换作以前,她就是天王老子动她一下,江丞相和江夫人也能掀了半边天。
可现在呢?
什么都不是了。
说到底,不就是因为她没了丞相府小姐的身份吗?
一旦失去靠山,昔日所有荣光便如潮水退去。
她现在所承受的一切,不过是世人对她真实身份的报复。
可即便江芸娘再倔强,身体也顶不住二十板子。
皮肉之苦是实实在在的痛,每一记都像是要把骨头敲碎。
她咬着牙一声不吭,可到了第五下时,疼痛已经超过了承受的极限。
才打到第五下,人就已经痛得断了气,倒在了地上,没了知觉。
桃露吓得整个人都麻了,脑子一片空白,顾不上什么规矩不规矩,拔腿就往南宫冥那儿跑。
她一路狂奔,鞋都跑掉了一只,发髻散乱,脸上满是泪痕。
“让我见将军一面!我就说一句,说完就走!”
她知道违例求见是大罪,可她再也顾不得这些了。
主子快不行了,她必须想办法救人。
“将军在休息,谁都不能进!”
小厮面无表情地挡在门前,手握刀柄,一步未退。
门口的小厮站得笔直,一点儿情面都不讲。
将军向来清静惯了,作息严得很,每天睡不到三个时辰就得起身处理事情。
他歇着的时候,连只苍蝇都不敢放进去,这是府里谁都知道的铁律!
“出人命了!再晚一会儿,少夫人就没救了!”
她是少夫人的贴身丫头,主子要是有个好歹,她第一个遭殃。
别说什么忠心不二,她这会儿拼死求人,一半为了主子,一半也是为了自己活命!
她的哭喊断断续续传到了南宫冥耳朵里。
南宫冥眉头一紧,漆黑的眼珠微微一动,心里翻腾起来。
他气江芸娘瞒着他,也确实想敲打她一下,让她长点记性。
可从头到尾,他压根没打算要她命啊!
就在桃露喊破喉咙也没人理的时候,门帘忽然一掀。
南宫冥高大的身影就这么冷不丁出现在眼前。
桃露浑身一颤,猛地抬头,泪水还在脸上挂着。
她看到来人,膝盖一软,直接跪爬过来。
“少夫人淋了雨,发着烧,现在又被打了板子,一口血喷出来,当场昏过去了!嬷嬷还说等她醒了继续打!她身子撑不住啊!求将军救命!”
她一边说,一边用力磕头。
南宫冥抿着唇,脸上没一丝表情。
祠堂里的规矩是祖上传下来的,责罚不敬之人,无人能拦。
可眼下这情况,已不是寻常惩戒能解释的了。
他清楚地记得自己只准了十板,且叮嘱过不可伤及性命。
如今人竟吐了血,还昏迷不醒,显然是有人私自加重了刑罚。
也是,打板子这事是他点头准的,现在又出尔反尔,岂不是自己抽自己嘴巴?
可若真出了事,外头的人只会说南宫家逼死了儿媳。
朝中已有不少人在盯着府里动静,一点差错就能掀起风波。
桃露正以为没指望了,耳边突然响起一句。
“带路。
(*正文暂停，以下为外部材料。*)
(* ===== verification/PacketNumberGenerator.v ===== *)
(** * packet_number_generator.go: the numbers of outgoing packets

    The generator is meant to skip a random packet number now and then, so that a peer
    that acknowledges packets it has not received is found out.  What [crypto/rand]
    returns is an argument of the operations. *)

From S2P Require Import Prelude Protocol.

Record packetNumberGenerator : Type := mkPacketNumberGenerator {
  png_averagePeriod : Z;
  png_next : Z;
  png_nextToSkip : Z;
}.

Definition newPacketNumberGenerator (averagePeriod : Z) : packetNumberGenerator :=
  mkPacketNumberGenerator averagePeriod 1 0.

Definition Peek (p : packetNumberGenerator) : Z := png_next p.

(** [rand.Read(b)] for a slice of two bytes *)
Definition getRandomNumber (rand : res (Z * Z)) : res Z :=
  let! (b0, b1) := rand in
  Ok (u16 (Z.shiftl b0 8 + b1)).

Definition generateNewSkip (p : packetNumberGenerator) (rand : res (Z * Z))
    : packetNumberGenerator * res unit :=
  match getRandomNumber rand with
  | Ok num =>
      let skip := u64 (num * u64 (png_averagePeriod p - 1)) / (65535 / 2) in
      (mkPacketNumberGenerator (png_averagePeriod p) (png_next p) (u64 (png_next p + 2 + skip)), Ok tt)
  | Err e => (p, Err e)
  | Panic => (p, Panic)
  end.

(** The error of [generateNewSkip] is dropped. *)
Definition PNG_Pop (p : packetNumberGenerator) (rand : res (Z * Z)) : packetNumberGenerator * Z :=
  let next := png_next p in
  let n := u64 (png_next p + 1) in
  if n =? png_nextToSkip p then
    let p := mkPacketNumberGenerator (png_averagePeriod p) (u64 (n + 1)) (png_nextToSkip p) in
    ((generateNewSkip p rand).1, next)
  else (mkPacketNumberGenerator (png_averagePeriod p) n (png_nextToSkip p), next).

(** The numbers of the packets sent with the given random numbers *)
Fixpoint popAll (p : packetNumberGenerator) (rands : list (res (Z * Z)))
    : packetNumberGenerator * list Z :=
  match rands with
  | [] => (p, [])
  | r :: rands =>
      let '(p, n) := PNG_Pop p r in
      let '(p, ns) := popAll p rands in
      (p, n :: ns)
  end.

(** ** Properties *)

(** Each packet number is one or two above the one before: no two consecutive numbers are
    skipped, and [Peek] announces the next one. *)
Definition png_step (p p' : packetNumberGenerator) : Prop :=
  png_next p' = png_next p + 1 \/ png_next p' = png_next p + 2.

Lemma pop_step p rand :
  0 <= png_next p < 2 ^ 64 - 2 ->
  (PNG_Pop p rand).2 = Peek p /\ png_step p (PNG_Pop p rand).1.
Proof.
  intros Hp. unfold PNG_Pop, Peek, png_step. nowrap. case_if; cbn; [|auto].
  nowrap. split; [done|]. right. unfold generateNewSkip.
  destruct (getRandomNumber rand); cbn; lia.
Qed.

(** A new skip lies two to [2 + 2 * (averagePeriod - 1)] numbers ahead. *)
Lemma generateNewSkip_range p b0 b1 :
  is_u8 b0 -> is_u8 b1 -> 0 <= png_next p < 2 ^ 62 -> 1 <= png_averagePeriod p <= 2 ^ 15 ->
  png_next p + 2 <= png_nextToSkip (generateNewSkip p (Ok (b0, b1))).1
                 <= png_next p + 2 + 2 * png_averagePeriod p.
Proof.
  intros Hb0 Hb1 Hn Ha. unfold generateNewSkip, getRandomNumber. cbn [rbind].
  pose proof (u16_range (Z.shiftl b0 8 + b1)) as Hr. set (num := u16 _) in *.
  rewrite (u64_small (png_averagePeriod p - 1)) by (unfold_width; lia).
  assert (0 <= num * (png_averagePeriod p - 1) <= 65535 * (png_averagePeriod p - 1)) as Hm
    by (unfold_width; nia).
  rewrite (u64_small (num * _)) by (unfold_width; lia). cbn [fst png_nextToSkip].
  change (65535 / 2) with 32767.
  assert (0 <= num * (png_averagePeriod p - 1) / 32767 <= 2 * png_averagePeriod p) as Hd.
  { split; [apply Z.div_pos; lia|]. apply Z.div_le_upper_bound; lia. }
  nowrap. lia.
Qed.

Lemma pop_no_skip p rand :
  png_nextToSkip p = 0 -> 1 <= png_next p < 2 ^ 64 - 1 ->
  PNG_Pop p rand = (mkPacketNumberGenerator (png_averagePeriod p) (png_next p + 1) 0, png_next p).
Proof. intros Hs Hp. unfold PNG_Pop. rewrite Hs. nowrap. by rewrite (proj2 (Z.eqb_neq _ _)) by lia. Qed.

(** Although it is meant to skip a packet number every [averagePeriod] packets on
    average, a new generator never skips any: [nextToSkip] starts at zero, and only the
    skip of that number would set it to another. *)
Theorem packet_numbers_never_skipped averagePeriod rands :
  len rands < 2 ^ 64 - 1 ->
  (popAll (newPacketNumberGenerator averagePeriod) rands).2 = seqZ 1 (len rands).
Proof.
  assert (forall p, png_nextToSkip p = 0 -> 1 <= png_next p -> png_next p + len rands < 2 ^ 64 ->
    (popAll p rands).2 = seqZ (png_next p) (len rands)) as Hall.
  { induction rands as [|r rands IH]; intros p Hs Hn Hlen; [done|].
    rewrite len_cons in *. pose proof (len_nonneg rands).
    cbn [popAll]. rewrite pop_no_skip by lia.
    specialize (IH (mkPacketNumberGenerator (png_averagePeriod p) (png_next p + 1) 0)).
    cbn [png_nextToSkip png_next] in IH. destruct (popAll _ rands) as [p' ns]. cbn [snd] in *. rewrite IH by lia.
    rewrite (seqZ_cons (png_next p) (1 + len rands)) by lia.
    f_equal. f_equal; lia. }
  intros Hlen. apply Hall; cbn; lia.
Qed.

Lemma packet_numbers_never_skipped_witness :
  (popAll (newPacketNumberGenerator SkipPacketAveragePeriodLength)
     [Ok (0, 0); Ok (0, 1); Ok (255, 255); Err EOF]).2 = seqZ 1 4.
Proof. apply (packet_numbers_never_skipped _ [Ok (0, 0); Ok (0, 1); Ok (255, 255); Err EOF]). reflexivity. Defined.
”
她愣住,抬眼看向南宫冥,见他目光沉沉,却不带丝毫犹豫。
南宫冥已迈步向前,步伐加快。
桃露慌忙爬起,抹了把脸上的泪,踉跄着跟上去。
还没靠近祠堂,老远就听见有人惨叫。
走近些,那啪啪的响声更清楚了,是板子落在皮肉上的声音。
“住手!”
眼看嬷嬷又要举起板子,一道低沉有力的声音从外头传来。
昏昏沉沉的江芸娘眯着眼。
恍惚看见南宫冥站在那儿,眼神里竟有藏不住的心疼。
她就知道,将军不是绝情的人,不会真的丢下她不管!
“将军!已经打了八下,还剩十二下!这……还打吗?”
嬷嬷举着板子僵在原地,手都不敢动。
老夫人下了令,谁敢不从?
可将军亲自到场,又岂是她能违抗的?
一见南宫冥来了,江芸娘脑袋一歪,眼皮一合,装作彻底晕死过去。
命都没了,谈什么体面?
先活着再说!
“算了,停下吧。”
将军一句话,嬷嬷立马放下家伙事。
老夫人要是追问,就说这是将军的意思,跟她半点关系没有。
南宫冥转过头,看向条凳上趴着的那个女人。
她的脸色惨白如纸,嘴唇没有一丝血色,外裳被血浸透。
在他记忆里,江芸娘总是穿戴齐整,笑得张扬,走路都带着风。
走到哪儿都是最亮的那个。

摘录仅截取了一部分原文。